To fetch RNA secondary structures that deviate from the conserved bacterial motif while retaining the ability to bind the S8 protein, in 2014 Davlieva et al. performed a SELEX experiment that led to the discovery of a 38-mer RNA aptamer that can bind the Bacillus anthracis S8 protein with high affinity (Kd = 110 ± 30 nM), determining at the same time the structure of the bound complex between the RNA aptamer and its protein target (99). The selection process was based on an RNA stem-loop scaffold containing symmetric and asymmetric internal loops of 16 randomized nucleotides, with the resulting aptamer sequence forming a secondary structure with a symmetric internal loop (99). The absence of major structural rearrangements on the protein side of the interaction (0.65 Å RMSDbackbone between the free and the bound form) and the relevance of this interaction from a mechanistic perspective led us to consider this complex as a suitable case study to validate the SuMD protocol.

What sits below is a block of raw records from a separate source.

(** ** The records *)

(** What changes the records. *)
Inductive stats_op :=
  | OpCreate (p categorie rating : Z)
  | OpResult (categorie : Z) (r : MatchmakeRefereePersonalRoundResult)
  | OpReset (p : Z)
  | OpSave (written : bool)
  | OpRestart.

(** The specification of one player's record in one category: victories, defeats, draws and
    the rating, and nothing when there is no record. *)
Record bilan := mkBilan { victoires : Z; defaites : Z; nuls : Z; cote : Z }.

Definition after_result (r : MatchmakeRefereePersonalRoundResult) (b : bilan) : bilan :=
  let plus k := if RoundWinLoss r =? k then 1 else 0 in
  mkBilan (victoires b + plus 1) (defaites b + plus 2) (nuls b + plus 3) (u32 (Z.max 0 (cote b + RatingValueChange r))).

Definition bilan_step (p c : Z) (o : option bilan) (op : stats_op) : option bilan :=
  match op with
  | OpCreate p' c' rating => if decide ((p', c') = (p, c)) then Some (default (mkBilan 0 0 0 rating) o) else o
  | OpResult c' r => if decide ((rr_PID r, c') = (p, c)) then Some (after_result r (default (mkBilan 0 0 0 0) o)) else o
  | OpReset p' => if decide (p' = p) then None else o
  | OpSave _ | OpRestart => o
  end.
Definition bilan_of (p c : Z) (ops : list stats_op) : option bilan := foldl (bilan_step p c) None ops.

(** The record that stands for it. *)
Definition record_of (p c : Z) (b : bilan) : MatchmakeRefereeStats :=
  mkStats (Z.lxor p (u64 (Z.shiftl c 48))) c p 0 0 0 (u32 (victoires b)) (u32 (defaites b)) (u32 (nuls b))
    0 0 0 (u32 (victoires b)) (u32 (defaites b)) (u32 (nuls b)) (cote b).

Section records.
Context `{MO : MapOrder}.

Definition stats_step (m : MagasinStats) (op : stats_op) : MagasinStats :=
  match op with
  | OpCreate p c rating => (obtenirOuCreer p c rating m).2
  | OpResult c r => appliquerResultat c m r
  | OpReset p => reinitialiser p m
  | OpSave written => Ecrire true written m
  | OpRestart => Charger true (mkMagasin ∅ false (ms_file m))
  end.
Definition stats_run (ops : list stats_op) : MagasinStats := foldl stats_step stats0 ops.

(** The values come from the wire; every write of the file goes through, and the process is
    only restarted with nothing left to write. *)
Fixpoint ops_ok (m : MagasinStats) (ops : list stats_op) : Prop :=
  match ops with
  | [] => True
  | op :: ops =>
      match op with
      | OpCreate _ _ rating => is_u 32 rating
      | OpResult _ r => is_s 32 (RatingValueChange r)
      | OpReset _ => True
      | OpSave written => written = true
      | OpRestart => ms_modifie m = false
      end ∧ ops_ok (stats_step m op) ops
  end.

(** The file holds the records when nothing is left to write. *)
Definition file_records (m : MagasinStats) : Bilans := foldl load_line ∅ (default [] (ms_file m)).

Lemma load_lines (l : list (cleStats * MatchmakeRefereeStats)) (m : Bilans) :
  foldl load_line m ((λ e, (e.1, Some e.2)) <$> l) = foldl (λ (m : Bilans) e, <[e.1 := e.2]> m) m l.
Proof. revert m. induction l as [|e l IH]; intros m; [done|]. simpl. apply IH. Qed.

Lemma foldl_insert_to_map (l : list (cleStats * MatchmakeRefereeStats)) (m : Bilans) :
  NoDup l.*1 → foldl (λ (m : Bilans) e, <[e.1 := e.2]> m) m l = list_to_map l ∪ m.
Proof.
  revert m. induction l as [|[k a] l IH]; intros m Hnd; simpl; [by rewrite map_empty_union|].
  apply NoDup_cons in Hnd as [Hk Hnd]. rewrite IH by done.
  rewrite <- insert_union_r by (by apply not_elem_of_list_to_map_1). by rewrite insert_union_l.
Qed.

Lemma file_of_records (m : Bilans) : foldl load_line ∅ ((λ e, (e.1, Some e.2)) <$> range m) = m.
Proof.
  rewrite load_lines, foldl_insert_to_map by apply NoDup_fst_range. by rewrite list_to_map_range, map_union_empty.
Qed.

Lemma count_record p c r b :
  count_result (RoundWinLoss r) (record_of p c b) =
  record_of p c (mkBilan (victoires (after_result r b)) (defaites (after_result r b)) (nuls (after_result r b)) (cote b)).
Proof.
  assert (∀ x, u32 (u32 x + 1) = u32 (x + 1)) as Hw by (intros; unfold wrap; by rewrite Z.add_mod_idemp_l by done).
  assert (∀ x, u32 (u32 x + 0) = u32 (x + 0)) as Hw0 by (intros; unfold wrap; by rewrite Z.add_mod_idemp_l by done).
  unfold count_result, record_of, after_result.
  destruct (Z.eqb_spec (RoundWinLoss r) 1) as [E|]; [rewrite ?E; simpl; by rewrite Hw, !Hw0|].
  destruct (Z.eqb_spec (RoundWinLoss r) 2) as [E|]; [rewrite ?E; simpl; by rewrite Hw, !Hw0|].
  destruct (Z.eqb_spec (RoundWinLoss r) 3) as [E|]; [rewrite ?E; simpl; by rewrite Hw, !Hw0|]. simpl. by rewrite !Z.add_0_r.
Qed.

Lemma result_record p c r b :
  is_u 32 (cote b) → is_s 32 (RatingValueChange r) →
  (let s := count_result (RoundWinLoss r) (record_of p c b) in
   set_rating (apply_rating (RatingValueChange r) (RatingValue s)) s) = record_of p c (after_result r b).
Proof. intros Hb Hr. rewrite count_record. simpl. by rewrite apply_rating_spec. Qed.

(** The invariant: every record is the one its history makes; the file is up to date unless
    something is left to write. *)
Definition stats_rel (ops : list stats_op) (m : MagasinStats) : Prop :=
  (∀ p c, parCle m !! (p, c) = record_of p c <$> bilan_of p c ops) ∧
  (∀ p c b, bilan_of p c ops = Some b → is_u 32 (cote b)) ∧
  (ms_modifie m = false → file_records m = parCle m).

Lemma bilan_of_snoc p c ops op : bilan_of p c (ops ++ [op]) = bilan_step p c (bilan_of p c ops) op.
Proof. unfold bilan_of. by rewrite foldl_app. Qed.

Lemma ops_ok_snoc m ops op :
  ops_ok m (ops ++ [op]) ↔ ops_ok m ops ∧ ops_ok (foldl stats_step m ops) [op].
Proof.
  revert m. induction ops as [|o ops IH]; intros m; cbn [app ops_ok foldl]; [naive_solver|]. rewrite IH. naive_solver.
Qed.

Lemma stats_rel_create p c rating ops m :
  is_u 32 rating → stats_rel ops m → stats_rel (ops ++ [OpCreate p c rating]) (obtenirOuCreer p c rating m).2.
Proof.
  intros Hr (Hm & Hb & Hf). unfold obtenirOuCreer, stats_rel. pose proof (Hm p c) as E.
  destruct (parCle m !! (p, c)) as [s|] eqn:Es; simpl; (split; [|split]).
  - intros p' c'. rewrite bilan_of_snoc. simpl. case_decide as Hd; [|done]. simplify_eq.
    destruct (bilan_of p' c' ops); simplify_eq/=. by rewrite Es.
  - intros p' c' b. rewrite bilan_of_snoc. simpl. case_decide as Hd; [|apply Hb]. simplify_eq.
    destruct (bilan_of p' c' ops) eqn:Eb; simplify_eq/=. intros [= <-]. by eapply Hb.
  - exact Hf.
  - intros p' c'. rewrite bilan_of_snoc. simpl. case_decide as Hd; [|by rewrite lookup_insert_ne].
    simplify_eq. rewrite lookup_insert_eq. by destruct (bilan_of p' c' ops).
  - intros p' c' b. rewrite bilan_of_snoc. simpl. case_decide as Hd; [|apply Hb]. simplify_eq.
    destruct (bilan_of p' c' ops); simplify_eq/=. by intros [= <-].
  - done.
Qed.

Lemma stats_rel_result c r ops m :
  is_s 32 (RatingValueChange r) → stats_rel ops m → stats_rel (ops ++ [OpResult c r]) (appliquerResultat c m r).
Proof.
  intros Hr (Hm & Hb & Hf). unfold appliquerResultat, obtenirOuCreer, stats_rel.
  set (b := default (mkBilan 0 0 0 0) (bilan_of (rr_PID r) c ops)).
  assert (is_u 32 (cote b)) as Hcb.
  { unfold b. destruct (bilan_of _ _ _) eqn:Eb; simpl; [by eapply Hb|done]. }
  assert ((match parCle m !! (rr_PID r, c) with Some s => (s, m) | None => (new_stats (rr_PID r) c 0,
             mkMagasin (<[(rr_PID r, c) := new_stats (rr_PID r) c 0]> (parCle m)) true (ms_file m)) end).1 =
          record_of (rr_PID r) c b) as E.
  { unfold b. rewrite Hm. by destruct (bilan_of _ _ _). }
  destruct (match parCle m !! (rr_PID r, c) with Some _ => _ | None => _ end) as [s m'] eqn:Em. simpl in E. subst s.
  assert (∀ k, k ≠ (rr_PID r, c) → parCle m' !! k = parCle m !! k) as Hoth.
  { intros k Hk. destruct (parCle m !! (rr_PID r, c)); simplify_eq/=; [done|]. by rewrite lookup_insert_ne. }
  pose proof (result_record (rr_PID r) c r b Hcb Hr) as Hs. cbv zeta in Hs. rewrite Hs. simpl. split; [|split; [|done]].
  - intros p' c'. rewrite bilan_of_snoc. simpl. case_decide as Hd.
    + simplify_eq. by rewrite lookup_insert_eq.
    + rewrite lookup_insert_ne, Hoth by congruence. apply Hm.
  - intros p' c' b'. rewrite bilan_of_snoc. simpl. case_decide as Hd; [|apply Hb]. intros [= <-]. simpl.
    by apply wrap_is_u.
Qed.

As can be deducted from Video 2 (Supplementary Materials), less than 15 ns of simulation time were needed to sample a putative recognition mechanism between the RNA aptamer and the ribosomal S8 protein. As underlined by both Video 2 and Figure 2, the final state of the SuMD simulation converged impressively well with the experimental data, both from a geometric and an interactive point of view.

Figure 2.

Figure 2.

This panel encompasses the putative recognition pathway between the RNA aptamer and the S8 ribosomal protein of Bacillus anthracis described by the best trajectory obtained through the SuMD protocol (the one with the lowest RMSD to the crystal reference). (A) Visual representation of the RNA–aptamer conformation sampled in the last frame of the SuMD trajectory (green) superposed with the native RNA aptamer conformation (yellow), as found in the crystal structure deposited in the Protein Data Bank with accession code 4PDB (RMSDSuMD-Crystal: 2.61 Å). The aptamer is represented as a ribbon, while the protein is represented as a Connolly surface colored according to the electrostatic potential as calculated with the APBS software (90), where red indicates a negatively charged area while blue indicates a positively charged one. (B) Profile of the ligand-receptor interaction energy (defined as the sum of the electrostatic and van der Waals contribution) throughout the recognition process as a function of both the simulation time and the RMSD between the ligand position during the trajectory and the ligand position in the crystal. (C) Receptor per-residue decomposition of the receptor–ligand interaction energy throughout the SuMD trajectory as a function of the simulation time: the 25 most-contacted residues are reported in the plot. (D) Per-residue interaction energy matrix: the 25 most-contacted residues for both the receptor and the ligand are considered, while each square composing the heatmap represents the average value of the interaction energy between the two paired residues alongside the trajectory.

Specifically, regarding the geometric accuracy of the method, the RMSD between the ligand backbone conformation in the final state of the simulation and the native ligand backbone conformation observed in the crystal structure is only 2.61 Å, a result comparable with the performance of molecular docking (RMSD between the best docking pose and the crystal binding mode of the aptamer: 2.20 Å). The higher geometric accuracy of the SuMD protocol, compared to 3DD2 case, can be partially explained by the lower degree of conformational freedom available to the aptamer, as can be seen in Supplementary Figure S9 (Supplementary Materials, average RMSD of the nucleic acid backbone in the final step of the simulation across three MD replicates: 2.27 Å), despite similar stability of the bound state (average RMSD of the nucleic acid backbone in the final step of the simulation across three MD replicates: 2.80 Å).

Intriguingly, despite the impressive geometric convergence of the trajectory with the experimental data, the comparison between the per-residue energy decomposition from the last 300 ps of the SuMD simulation and the first 300 ps of the classic MD simulation of the crystal complex reveals a slightly lower congruence of the binding mode compared to the 3DD2 case (Supplementary Figure S10, Supplementary Materials). It is important to notice that, in this case, the difference is not due to the interaction pattern, which for the most part is correctly depicted by the SuMD simulation analysis, but instead to the relative strength of the interactions. Indeed, as can be noticed in Figure 2, panel A, the final state of the SuMD simulation is slightly shifted compared to the crystal reference: considering that the predominant electrostatic component to the total interaction energy is proportional to the squared distance between the two interactors, even small differences in the relative position of interacting residues can alter the quantitative estimation of the interaction energy. Coherently with this interpretation of the data coming from the simulation analysis, our SuMD protocol can qualitatively describe the vast majority of the key interaction determinants.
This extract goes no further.